[WHAT IS REQUIRED]: Give back exactly the lines of the entries below from the line with "(map (fun s" to the line with "see which tenant, as", inclusive, and only those.

#### AVAILABLE DATA

(* ===== verification/Identity.v ===== *)
(** * Identity: the trusted identity of a request

    [maas-api/internal/token]: the bounded envelope that carries a verified SSO
    identity ([identity.go]), the legacy username and group headers, and the
    user context both produce ([handler.go]).  The text of a JSON value is read
    through [scan], the token stream of [encoding/json]'s decoder: everything
    the source does with tokens (depth, duplicate keys, trailing data) and with
    the decoded value is modelled.  [uuid_string] is [uuid.Parse] followed by
    [String] of [github.com/google/uuid]. *)

From S2P Require Import Prelude GoStrings KeyGen KeyService.
From Stdlib Require String.
Local Open Scope string_scope.

Module Identity.

Definition MaxIdentityEnvelopeBytes : nat := 16 * 1024.
Definition maxIdentityJSONDepth : nat := 6.
Definition maxIdentityGroups : nat := 128.
Definition maxOrganizationRoles : nat := 64.
Definition maxAudiences : nat := 16.

(** [UserContext] of [types.go]. *)
Record UserContext := {
  Username : string; Groups : list string; Tenant : string; OrganizationID : string;
}.

Record Audience := { Value : string; Items : option (list string) }.
Record VerifiedClaims := {
  Issuer : string; Subject : string; Aud : Audience; AuthorizedParty : string;
  Name : string; GivenName : string; FamilyName : string; PreferredUsername : string;
  Email : string; ClaimGroups : list string; OrgID : string; OrgName : string; Roles : list string;
  orgIDPresent : bool; orgNamePresent : bool; rolesPresent : bool;
}.
Record VerifiedIdentity := { Source : string; Claims : VerifiedClaims }.

Definition zero_claims : VerifiedClaims := {|
  Issuer := ""; Subject := ""; Aud := {| Value := ""; Items := None |}; AuthorizedParty := "";
  Name := ""; GivenName := ""; FamilyName := ""; PreferredUsername := ""; Email := "";
  ClaimGroups := []; OrgID := ""; OrgName := ""; Roles := [];
  orgIDPresent := false; orgNamePresent := false; rolesPresent := false |}.

Inductive IdentityErr :=
| errIdentityTooLarge | errIdentityDepth | errIdentityDuplicateKey | errIdentityTrailingData
| errIdentityMalformed | errClaim (why : string).

(** ** The shape pass *)

(** A decoded JSON value; an object lists its entries in order, duplicates included. *)
Inductive Scalar := SNull | SBool (b : bool) | SNumber (literal : string).
Inductive Json :=
| JString (s : string)
| JScalar (c : Scalar)
| JArray (l : list Json)
| JObject (m : list (string * Json)).

(** A token of [json.Decoder]: a delimiter, a string (a key or a value), or
    another scalar.  The decoder itself refuses a mismatched delimiter. *)
Inductive JTok := TOpen (obj : bool) | TClose (obj : bool) | TStr (s : string) | TScalar (c : Scalar).

(** [decoder.More()]: the next token does not close.  Past the tokens the
    stream ends or holds a syntax error; either way the closing [Token] fails. *)
Definition More (ts : list JTok) : bool :=
  match ts with [] => false | TClose _ :: _ => false | _ => true end.

(** [validateJSONValue]; its two loops are [obj_loop] and [arr_loop].  [None] is
    a run out of fuel. *)
Fixpoint validateJSONValue (fuel : nat) (ts : list JTok) (depth : nat)
    : option (Res IdentityErr (list JTok)) :=
  match fuel with
  | O => None
  | S fuel =>
      if (maxIdentityJSONDepth <? depth)%nat then Some (Err errIdentityDepth) else
      match ts with
      | [] => Some (Err errIdentityMalformed)
      | TStr _ :: ts | TScalar _ :: ts => Some (Ok ts)
      | TClose _ :: _ => Some (Err errIdentityMalformed)
      | TOpen true :: ts => obj_loop fuel [] ts depth
      | TOpen false :: ts => arr_loop fuel ts depth
      end
  end
with obj_loop (fuel : nat) (seenKeys : list string) (ts : list JTok) (depth : nat)
    : option (Res IdentityErr (list JTok)) :=
  match fuel with
  | O => None
  | S fuel =>
      if More ts then
        match ts with
        | TStr key :: ts =>
            if bool_decide (key ∈ seenKeys) then Some (Err errIdentityDuplicateKey) else
            match validateJSONValue fuel ts (S depth) with
            | None => None
            | Some (Err e) => Some (Err e)
            | Some (Ok ts) => obj_loop fuel (key :: seenKeys) ts depth
            end
        | _ => Some (Err errIdentityMalformed)
        end
      else match ts with TClose true :: ts => Some (Ok ts) | _ => Some (Err errIdentityMalformed) end
  end
with arr_loop (fuel : nat) (ts : list JTok) (depth : nat) : option (Res IdentityErr (list JTok)) :=
  match fuel with
  | O => None
  | S fuel =>
      if More ts then
        match validateJSONValue fuel ts (S depth) with
        | None => None
        | Some (Err e) => Some (Err e)
        | Some (Ok ts) => arr_loop fuel ts depth
        end
      else match ts with TClose false :: ts => Some (Ok ts) | _ => Some (Err errIdentityMalformed) end
  end.

(** Two per token: one for the value, one for its loop. *)
Definition shape_fuel (ts : list JTok) : nat := S (2 * length ts).

(** [validateJSONShape]; [clean] tells whether the tokens end at [io.EOF]. *)
Definition validateJSONShape (stream : list JTok * bool) : option (Res IdentityErr unit) :=
  let '(ts, clean) := stream in
  match validateJSONValue (shape_fuel ts) ts 0 with
  | None => None
  | Some (Err e) => Some (Err e)
  | Some (Ok rest) =>
      Some (if bool_decide (rest = []) && clean then Ok tt else Err errIdentityTrailingData)
  end.
Definition details_of (annotations : gmap string string) : option Details :=
  let value key := default "" (annotations !! key) in
  let raw := value AnnotationModelCapabilities in
  let d := {|
    GenAIUseCase := value AnnotationGenAIUseCase; Description := value AnnotationDescription;
    DisplayName := value AnnotationDisplayName; ContextWindow := value AnnotationContextWindow;
    ModelCapabilities := if String.eqb raw "" then [] else default [] (unmarshal_strings raw) |} in
  if negb (String.eqb (DisplayName d) "") || negb (String.eqb (Description d) "")
     || negb (String.eqb (GenAIUseCase d) "") || negb (String.eqb (ContextWindow d) "")
     || match ModelCapabilities d with [] => false | _ => true end
  then Some d else None.

Definition normalized_endpoint (endpoint : string) : string :=
  if has_prefix "//" endpoint then "https:" +:+ endpoint
  else if negb (contains_str "://" endpoint) && negb (has_prefix "/" endpoint) then "https://" +:+ endpoint
  else endpoint.

(** Only the scheme and the authority of the endpoint are published. *)
Definition base_url (parsed : URL) : URL := {|
  Scheme := if String.eqb (to_lower (Scheme parsed)) "http" then "https" else Scheme parsed;
  Host := Host parsed; Path := ""; RawPath := ""; RawQuery := ""; ForceQuery := false; Fragment := "";
  RawFragment := ""; u_Rest := u_Rest parsed |}.

Definition model_url (u : Object) : option URL :=
  match NestedStringSlice (Fields u) ["status"; "httpRouteHostnames"] with
  | Some (host :: _) => Parse ("https://" +:+ host)
  | _ =>
      let endpoint := nested u ["status"; "endpoint"] in
      if String.eqb endpoint "" then None else base_url <$> Parse (normalized_endpoint endpoint)
  end.

Definition maasModelRefToModel (u : option Object) : option Model :=
  match u with
  | None => None
  | Some u =>
      let kind := nested u ["spec"; "modelRef"; "kind"] in
      let kind := if String.eqb kind "" then kindLLMISvc else kind in
      Some {|
        ID := model_id u kind;
        Created := default 0%Z (GetCreationTimestamp u);
        OwnedBy := GetNamespace u +:+ "/" +:+ GetName u;
        Kind := kind;
        ModelURL := model_url u;
        Ready := String.eqb (nested u ["status"; "phase"]) "Ready";
        ModelDetails := match GetAnnotations u with Some a => details_of a | None => None end;
        Subscriptions := [] |}
  end.

(** A nil lister lists nothing. *)
Definition ListFromMaaSModelRefLister (lister : option (Res string (list (option Object))))
    : Res string (list Model) :=
  match lister with
  | None => Ok []
  | Some listed => items <- listed ;; Ok (omap maasModelRefToModel items)
  end.
(* ===== verification/KeyHandler.v ===== *)
(** * KeyHandler: the HTTP handlers of API key management

    [maas-api/internal/api_keys/handler.go].  A handler is a function of the
    request's parts to the store it leaves, the audit and metric records it
    emits, and its response.  What the handlers call through an interface is a
    parameter: the administrator check, and the resolution of subscription
    administration ([SubscriptionAdminResolver], which [selector_resolver]
    implements with [AdminResolver]).  A request body arrives decoded: [Err]
    is the text of a decoding error. *)

From S2P Require Import Prelude GoStrings KeyGen KeyTable KeyStore Unstructured Subscription Selector KeyService Identity.
From S2P Require Import AuthPolicy AdminResolver Redaction.
From Stdlib Require String.
Local Open Scope string_scope.

(** ** The resolver interface

    Its pointers may be nil. *)
Record SubscriptionAdminResolver := {
  ra_ResolveSubscriptionAdmin : Identity.VerifiedIdentity → string →
    Res AdminResolver.AdminErr (option AdminResolver.AdminScope);
  ra_ResolveSubscriptionAdminScopes : Identity.VerifiedIdentity →
    Res AdminResolver.AdminErr (list (option AdminResolver.AdminScope));
  ra_CanonicalizeSubscription : string → Res AdminResolver.AdminErr string;
}.

Module KeyHandler.
Import KeyStore KeyService AdminResolver.

Notation UserContext := Identity.UserContext.
Notation VerifiedIdentity := Identity.VerifiedIdentity.
(** ** Conditions

    [apimeta] of [k8s.io/apimachinery] is an interface here, with its
    documented behaviour as laws and an instance that has it. *)
Class StatusConditions := {
  SetStatusCondition : Condition → list Condition → list Condition;
  RemoveStatusCondition : string → list Condition → list Condition;
  FindStatusCondition : list Condition → string → option Condition;
}.
Class StatusConditionLaws `{SC : StatusConditions} : Prop := {
  find_set_eq c l : FindStatusCondition (SetStatusCondition c l) (c_Type c) = Some c;
  find_set_ne c l t : t ≠ c_Type c → FindStatusCondition (SetStatusCondition c l) t = FindStatusCondition l t;
  find_remove_eq t l : FindStatusCondition (RemoveStatusCondition t l) t = None;
  find_remove_ne t t' l : t ≠ t' → FindStatusCondition (RemoveStatusCondition t' l) t = FindStatusCondition l t;
}.

(** [apimeta.IsStatusConditionTrue]. *)
Definition condition_true `{StatusConditions} (l : list Condition) (t : string) : bool :=
  match FindStatusCondition l t with Some c => String.eqb (c_Status c) ConditionTrue | None => false end.

Lemma condition_true_set_ne `{SL : StatusConditionLaws} c l t :
  t ≠ c_Type c → condition_true (SetStatusCondition c l) t = condition_true l t.
Proof. intros Ht. unfold condition_true. by rewrite find_set_ne. Qed.
Lemma condition_true_set_eq `{SL : StatusConditionLaws} c l :
  condition_true (SetStatusCondition c l) (c_Type c) = String.eqb (c_Status c) ConditionTrue.
Proof. unfold condition_true. by rewrite find_set_eq. Qed.

(** Conditions listed in order, one of each type. *)
Fixpoint put_condition (c : Condition) (l : list Condition) : list Condition :=
  match l with
  | [] => [c]
  | d :: r => if String.eqb (c_Type d) (c_Type c) then c :: r else d :: put_condition c r
  end.
Definition listed_conditions : StatusConditions := {|
  SetStatusCondition := put_condition;
  RemoveStatusCondition t := List.filter (λ d, negb (String.eqb (c_Type d) t));
  FindStatusCondition l t := List.find (λ d, String.eqb (c_Type d) t) l |}.

Lemma listed_conditions_laws : StatusConditionLaws (SC := listed_conditions).
Proof.
  split; cbn.
  - intros c l. induction l as [|d l IH]; cbn; [by rewrite String.eqb_refl|].
    destruct (String.eqb (c_Type d) (c_Type c)) eqn:E; cbn; [by rewrite String.eqb_refl|by rewrite E].
  - intros c l t Ht. induction l as [|d l IH]; cbn.
    + destruct (String.eqb_spec (c_Type c) t); [congruence|done].
    + destruct (String.eqb_spec (c_Type d) (c_Type c)) as [E|E]; cbn; [|by rewrite IH].
      rewrite E. by destruct (String.eqb_spec (c_Type c) t); [congruence|].
  - intros t l. induction l as [|d l IH]; cbn; [done|].
    destruct (String.eqb (c_Type d) t) eqn:E; cbn; [done|by rewrite E].
  - intros t t' l Ht. induction l as [|d l IH]; cbn; [done|].
    destruct (String.eqb_spec (c_Type d) t') as [E|E]; cbn; rewrite IH; [|done].
    destruct (String.eqb_spec (c_Type d) t); [congruence|done].
Qed.
(** [strconv.Quote] and [%q]; text beyond ASCII is taken to be printable. *)
Definition quote_char (c : ascii) : string :=
  let n := byte_of c in
  if (n =? 34)%Z then "\" +:+ dq else if (n =? 92)%Z then "\\"
  else if (n =? 7)%Z then "\a" else if (n =? 8)%Z then "\b" else if (n =? 12)%Z then "\f"
  else if (n =? 10)%Z then "\n" else if (n =? 13)%Z then "\r" else if (n =? 9)%Z then "\t"
  else if (n =? 11)%Z then "\v"
  else if ((n <? 32) || (n =? 127))%Z then "\x" +:+ hex2 n else String c "".
Definition Quote (s : string) : string := dq +:+ escape_with quote_char s +:+ dq.

(** [json.Marshal] of a list of strings; text beyond ASCII is taken to be valid
    UTF-8 without line separators. *)
Definition json_char (c : ascii) : string :=
  let n := byte_of c in
  if (n =? 34)%Z then "\" +:+ dq else if (n =? 92)%Z then "\\"
  else if (n =? 8)%Z then "\b" else if (n =? 12)%Z then "\f"
  else if (n =? 10)%Z then "\n" else if (n =? 13)%Z then "\r" else if (n =? 9)%Z then "\t"
  else if ((n <? 32) || (n =? 60) || (n =? 62) || (n =? 38))%Z then "\u00" +:+ hex2 n else String c "".
Definition marshal_strings (l : list string) : string :=
  "[" +:+ join "," (map (fun s => dq +:+ escape_with json_char s +:+ dq) l) +:+ "]".

(** ** Maps updated in place *)

(** [m[key] = v]. *)
Fixpoint put (key : string) (v : JVal) (m : JMap) : JMap :=
  match m with
  | [] => [(key, v)]
  | (k, w) :: r => if String.eqb k key then (k, v) :: r else (k, w) :: put key v r
  end.

(** [requiredMap] followed by an update of the map it returns; [None] is its
    panic. *)
Fixpoint requiredMap (f : JMap → JMap) (value : JMap) (fields : list string) : option JMap :=
  match fields with
  | [] => Some (f value)
  | field :: fields =>
      match get field value with
      | Some (JObj next) => next' ← requiredMap f next fields; Some (put field (JObj next') value)
      | _ => None
      end
  end.
(* ===== verification/DiscoveryCache.v ===== *)
(** * DiscoveryCache: the tenant cache of the discovery service

    [maas-discovery/internal/cache/informer.go] and the types it serves
    ([maas-discovery/internal/types]): the tenant list and the index of who may
    see which tenant, as pure functions of the informer stores and as operations
    on the cache; then the goroutines that keep the cache up to date, the two
    rebuild loops and the event handlers, as steps over one shared state.  A
    critical section of the source's mutex is one step, and so is one read of an
    informer store; everything else interleaves.  The order in which a store is
    listed is the runtime's, so a step may read any permutation. *)

From stdpp Require Import relations.
From S2P Require Import Prelude GoStrings Unstructured GatewayMetadata.
From Stdlib Require String.
Local Open Scope string_scope.

Module DiscoveryCache.
Import GatewayMetadata.

Definition defaultTenantNS : string := "models-as-a-service".

(** [types.TenantInfo]. *)
Record TenantInfo := mkTenantInfo { ti_Name : string; ti_Gateway : Metadata }.
#[export] Instance TenantInfo_eq_dec : EqDecision TenantInfo.
Proof. solve_decision. Defined.

(** What an informer hands to an event handler. *)
Inductive EventObj :=
| ObjEvent (o : Object)
| FinalStateUnknown (key : string).

(** Third-party accessors the cache uses beside [K8sAccess]. *)
Class CacheAccess := {
  GetDeletionTimestamp : Object → option string;
  DeletionHandlingMetaNamespaceKeyFunc : EventObj → option string;
  SplitMetaNamespaceKey : string → option (string * string);
}.

(** Their documented behaviour. *)
Definition documented_cache_access : CacheAccess := {|
  GetDeletionTimestamp o := as_string (nested_field (Fields o) ["metadata"; "deletionTimestamp"]);
  DeletionHandlingMetaNamespaceKeyFunc e :=
    match e with
    | ObjEvent o =>
        let '(ns, name) := (@GetNamespace documented_access o, @GetName documented_access o) in
        Some (if String.eqb ns "" then name else ns +:+ "/" +:+ name)
    | FinalStateUnknown key => Some key
    end;
  SplitMetaNamespaceKey key :=
    match split_char "/" key with
    | [name] => Some ("", name)
    | [ns; name] => Some (ns, name)
    | _ => None
    end;
|}.

Section Access.
Context {K : K8sAccess} {CA : CacheAccess}.

(** ** Subjects *)

Definition userSubjectKey (username : string) : string :=
  let username := trim_space username in
  if String.eqb username "" then "" else "u:" +:+ username.
Definition groupSubjectKey (group : string) : string :=
  let group := trim_space group in
  if String.eqb group "" then "" else "g:" +:+ group.

Definition non_empty (s : string) : bool := negb (String.eqb s "").

Definition makeCallerSubjects (username : string) (groups : list string) : list string :=
  (let user := userSubjectKey username in if non_empty user then [user] else [])
  ++ List.filter non_empty (map groupSubjectKey groups).

Definition userSubjects (raw : option JVal) : list string :=
  match as_slice raw with
  | None => []
  | Some items => List.filter non_empty (map userSubjectKey (omap (fun v => as_string (Some v)) items))
  end.
Definition groupSubjects (raw : option JVal) : list string :=
  match as_slice raw with
  | None => []
  | Some items =>
      List.filter non_empty (map (fun g => groupSubjectKey (string_or_empty (get "name" g))) (maps_of items))
  end.

(** [nil] is the empty set: the source only asks for the length. *)
Definition modelRefKeys (raw : option JVal) : gset string :=
  match as_slice raw with
  | None => ∅
  | Some items =>
      foldl (fun out modelRef =>
        let name := trim_space (string_or_empty (get "name" modelRef)) in
        let namespace := trim_space (string_or_empty (get "namespace" modelRef)) in
        if String.eqb name "" || String.eqb namespace "" then out
        else {[namespace +:+ "/" +:+ name]} ∪ out) ∅ (maps_of items)
  end.

(** ** Entitlements *)

Record tenantEntitlement := mkEntitlement { policyModelsBySubject : gmap string (gset string) }.

Definition addSubjectModelRefs (subjectModels : gmap string (gset string)) (subject : string)
    (modelRefs : gset string) : gmap string (gset string) :=
  if String.eqb subject "" || bool_decide (modelRefs = ∅) then subjectModels
  else <[subject := default ∅ (subjectModels !! subject) ∪ modelRefs]> subjectModels.

(** The namespace an AITenant is in charge of, and the AITenant. *)
Definition namespace_entry (tenant : Object) : option (string * string) :=
  let tenantName := trim_space (GetName tenant) in
  if String.eqb tenantName "" then None else
  let nsName := trim_space (default "" (NestedString (Fields tenant) ["status"; "tenantNamespace"])) in
  if String.eqb nsName "" then None else Some (nsName, tenantName).
(* ===== verification/TenantLookup.v ===== *)
(** * TenantLookup: the tenant a namespace belongs to

    [maas-controller/pkg/controller/maas/helpers.go], [providers.go] and
    [maas-controller/pkg/platform/tenantreconcile/platform_context.go]: whether
    a namespace is a tenant's, the tenant configuration it holds, and the
    Gateway that configuration resolves to. *)

From S2P Require Import Prelude GoStrings Kube AITenant.
From Stdlib Require String.
Local Open Scope string_scope.

Module TenantLookup.
Import Kube AITenant.

(** What every controller that looks tenants up is configured with. *)
Class TenantScope := {
  DefaultTenantNamespace : string; TenantNamespaceDiscoveryEnabled : bool;
  FallbackGatewayName : string; FallbackGatewayNamespace : string;
}.

(** ** The identity of a tenant configuration *)

Definition managed_by_aitenant (m : ObjectMeta) : bool := String.eqb (value (Labels m) aitenantManagedLabel) "true".
Definition tenant_object (m : ObjectMeta) : string := Namespace m +:+ "/" +:+ Name m.
Definition missing_name (m : ObjectMeta) : GoErr :=
  plain ("tenant " +:+ tenant_object m +:+ " has " +:+ aitenantManagedLabel +:+ "=true but "
         +:+ LabelTenantName +:+ " is missing or empty").
Definition default_named (m : ObjectMeta) : string :=
  "tenant config " +:+ tenant_object m +:+ " has " +:+ LabelTenantName +:+ "="
  +:+ dquote +:+ DefaultAITenantName +:+ dquote +:+ " but ".

Definition TenantIdentifierFor (m : ObjectMeta) : Res GoErr string :=
  if managed_by_aitenant m then
    let tenantName := value (Labels m) LabelTenantName in
    if String.eqb tenantName "" then Err (missing_name m) else
    if String.eqb tenantName DefaultAITenantName then
      if negb (String.eqb (Name m) MaasTenantConfigInstanceName)
      then Err (plain (default_named m +:+ "is not the default tenant config resource "
                       +:+ dquote +:+ MaasTenantConfigInstanceName +:+ dquote)) else
      if String.eqb (value (Labels m) LabelTenantNamespace) ""
         || negb (String.eqb (value (Labels m) LabelTenantNamespace) (Namespace m))
      then Err (plain (default_named m +:+ LabelTenantNamespace +:+ " must match the tenant config namespace"))
      else Ok ""
    else Ok tenantName
  else Ok "".

(** [None] is a nil object. *)
Definition TenantNameFor (m : option ObjectMeta) : Res GoErr string :=
  match m with
  | Some m =>
      if managed_by_aitenant m then
        let tenantName := value (Labels m) LabelTenantName in
        if String.eqb tenantName "" then Err (missing_name m) else Ok tenantName
      else Ok "models-as-a-service"
  | None => Ok "models-as-a-service"
  end.

(** ** The configuration of a namespace *)

(** [tenantForNamespaceResult], of which exactly one field is set. *)
Inductive TenantForNamespace := FoundConfig (c : MaasTenantConfig) | FoundLegacy (t : Obj KLegacyTenant).
Definition found_meta (t : TenantForNamespace) : ObjectMeta :=
  match t with FoundConfig c => meta c | FoundLegacy t => meta t end.
Definition identifier (t : TenantForNamespace) : Res GoErr string := TenantIdentifierFor (found_meta t).
Definition tenant_name (t : TenantForNamespace) : Res GoErr string := TenantNameFor (Some (found_meta t)).

Definition fetchTenantForNamespace (namespace : string) : Prog (Res ApiErr TenantForNamespace) :=
  config ← call (Get true KTenantConfig (namespace, MaasTenantConfigInstanceName));
  match config with
  | Ok c => Ret (Ok (FoundConfig c))
  | Err e =>
      if negb (isNotFound e) then Ret (Err e) else
      legacy ← call (Get true KLegacyTenant (namespace, TenantInstanceName));
      Ret (res_map FoundLegacy legacy)
  end.

(** ** Its platform context *)

Record PlatformContext := {
  pc_GatewayRef : TenantGatewayRef; pc_ExternalOIDC : option TenantExternalOIDCConfig; pc_SkipIPP : bool; pc_Source : string;
}.
Definition no_gateway : TenantGatewayRef := {| gr_Namespace := ""; gr_Name := "" |}.
Definition incomplete (r : TenantGatewayRef) : bool :=
  String.eqb (gr_Name r) "" || String.eqb (gr_Namespace r) "".

Definition AnnotationPayloadProcessingType : string := "maas.opendatahub.io/payload-processing-type".
Definition resolveSkipIPP (m : ObjectMeta) : bool :=
  negb (String.eqb (value (Annotations m) AnnotationPayloadProcessingType) "ipp").

Definition config_missing (m : ObjectMeta) (key : string) : GoErr :=
  plain ("AITenant-managed tenant config " +:+ tenant_object m +:+ " is missing " +:+ key).

Definition resolveAITenantPlatformContext (m : ObjectMeta) : Prog (Res GoErr PlatformContext) :=
  if String.eqb (value (Labels m) LabelTenantName) "" then Ret (Err (config_missing m LabelTenantName)) else
  let aitenantName := value (Annotations m) aitenantNameAnnotation in
  if String.eqb aitenantName "" then Ret (Err (config_missing m aitenantNameAnnotation)) else
  let aitenantNamespace := value (Annotations m) aitenantNamespaceAnnotation in
  if String.eqb aitenantNamespace "" then Ret (Err (config_missing m aitenantNamespaceAnnotation)) else
  aitenant <-! try ("get owning AITenant " +:+ aitenantNamespace +:+ "/" +:+ aitenantName
                    +:+ " for tenant config " +:+ tenant_object m)
                 (call (Get true KAITenant (aitenantNamespace, aitenantName))) ;;
  let ref := GatewayRef (Status (body aitenant)) in
  if incomplete ref
  then Ret (Err (plain ("AITenant " +:+ tenant_object (meta aitenant) +:+ " status.gatewayRef is not ready"))) else
  Ret (Ok {| pc_GatewayRef := ref; pc_ExternalOIDC := sp_OIDC (Spec (body aitenant));
             pc_SkipIPP := resolveSkipIPP m; pc_Source := "aitenant" |}).

Definition ResolvePlatformContext (tenant : option TenantForNamespace) (fallbackGatewayRef : TenantGatewayRef)
    : Prog (Res GoErr PlatformContext) :=
  let from ref oidc source :=
    Ret (Ok {| pc_GatewayRef := ref; pc_ExternalOIDC := oidc; pc_SkipIPP := false; pc_Source := source |}) in
  match tenant with
  | None => from fallbackGatewayRef None "default"
  | Some t =>
      if managed_by_aitenant (found_meta t) then resolveAITenantPlatformContext (found_meta t) else
      match t with
      | FoundLegacy legacy =>
          let ref := lt_GatewayRef (body legacy) in
          if String.eqb (gr_Name ref) "" && String.eqb (gr_Namespace ref) ""
          then from fallbackGatewayRef (lt_ExternalOIDC (body legacy)) "legacy-tenant-spec"
          else if incomplete ref
          then Ret (Err (plain ("tenant " +:+ tenant_object (meta legacy)
                                +:+ " spec.gatewayRef must set both name and namespace")))
          else from ref (lt_ExternalOIDC (body legacy)) "legacy-tenant-spec"
      | FoundConfig _ => from fallbackGatewayRef None "tenant-config"
      end
  end.

Definition fallbackTenantGatewayRef (name namespace : string) : TenantGatewayRef :=
  if String.eqb name "" || String.eqb namespace "" then no_gateway
  else {| gr_Namespace := namespace; gr_Name := name |}.

(** ** Tenant namespaces *)

Definition namespaceHasTenantDiscoveryLabel (labels : gmap string string) : bool :=
  negb (String.eqb (value labels aiGatewayTenantLabel) "") || String.eqb (value labels aitenantManagedLabel) "true".

Section Scope.
Context `{TS : TenantScope}.

Definition tenantNamespaceAllowed (ns : string) : Prog (Res GoErr bool) :=
  if String.eqb DefaultTenantNamespace "" || String.eqb ns DefaultTenantNamespace then Ret (Ok true) else
  if negb TenantNamespaceDiscoveryEnabled then Ret (Ok false) else
  namespace ← call (Get true KNamespace ("", ns));
  Ret (match namespace with
       | Ok n => Ok (namespaceHasTenantDiscoveryLabel (Labels (meta n)))
       | Err e => if isNotFound e then Ok false
                  else Err (wrap ("failed to read namespace " +:+ ns +:+ " for tenant discovery") e)
       end).

Definition isTenantNamespace (ns : string) : Prog bool :=
  ok ← tenantNamespaceAllowed ns;
  Ret (match ok with Ok b => b | Err _ => false end).

(** [filterSubscriptionsByTenantNamespace] and [filterAuthPoliciesByTenantNamespace]:
    each namespace is looked up once. *)
Fixpoint filter_tenants {B} (allowed : gmap string bool) (l : list (Object B)) : Prog (list (Object B)) :=
  match l with
  | [] => Ret []
  | o :: rest =>
      let ns := Namespace (meta o) in
      ok ← match allowed !! ns with Some ok => Ret ok | None => isTenantNamespace ns end;
      kept ← filter_tenants (<[ns := ok]> allowed) rest;
      Ret (if (ok : bool) then o :: kept else kept)
  end.
Definition filterSubscriptionsByTenantNamespace (l : list MaaSSubscription) : Prog (list MaaSSubscription) :=
  filter_tenants ∅ l.

Definition fallback_gateway : TenantGatewayRef := fallbackTenantGatewayRef FallbackGatewayName FallbackGatewayNamespace.

Definition tenantGatewayRefForNamespace (tenantNamespace : string) : Prog (Res GoErr TenantGatewayRef) :=
  tenant ← fetchTenantForNamespace tenantNamespace;
  match tenant with
  | Ok t => ctx <-! ResolvePlatformContext (Some t) fallback_gateway ;; Ret (Ok (pc_GatewayRef ctx))
  | Err e =>
      if negb (isNotFound e) then Ret (Err (of_api e)) else
      if String.eqb tenantNamespace DefaultTenantNamespace || negb TenantNamespaceDiscoveryEnabled
      then Ret (Ok fallback_gateway) else
      allowed <-! tenantNamespaceAllowed tenantNamespace ;;
      if negb allowed then Ret (Ok fallback_gateway) else
      Ret (Err {| etext := "discovered tenant namespace missing MaasTenantConfig: MaasTenantConfig " +:+ tenantNamespace
                           +:+ "/" +:+ MaasTenantConfigInstanceName +:+ " not found for discovered tenant namespace";
                  cause := Wraps ErrDiscoveredTenantConfigNotFound |})
  end.

End Scope.
End TenantLookup.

########

[REPLY]:
  "[" +:+ join "," (map (fun s => dq +:+ escape_with json_char s +:+ dq) l) +:+ "]".

(** ** Maps updated in place *)

(** [m[key] = v]. *)
Fixpoint put (key : string) (v : JVal) (m : JMap) : JMap :=
  match m with
  | [] => [(key, v)]
  | (k, w) :: r => if String.eqb k key then (k, v) :: r else (k, w) :: put key v r
  end.

(** [requiredMap] followed by an update of the map it returns; [None] is its
    panic. *)
Fixpoint requiredMap (f : JMap → JMap) (value : JMap) (fields : list string) : option JMap :=
  match fields with
  | [] => Some (f value)
  | field :: fields =>
      match get field value with
      | Some (JObj next) => next' ← requiredMap f next fields; Some (put field (JObj next') value)
      | _ => None
      end
  end.
(* ===== verification/DiscoveryCache.v ===== *)
(** * DiscoveryCache: the tenant cache of the discovery service

    [maas-discovery/internal/cache/informer.go] and the types it serves
    ([maas-discovery/internal/types]): the tenant list and the index of who may
    see which tenant, as pure functions of the informer stores and as operations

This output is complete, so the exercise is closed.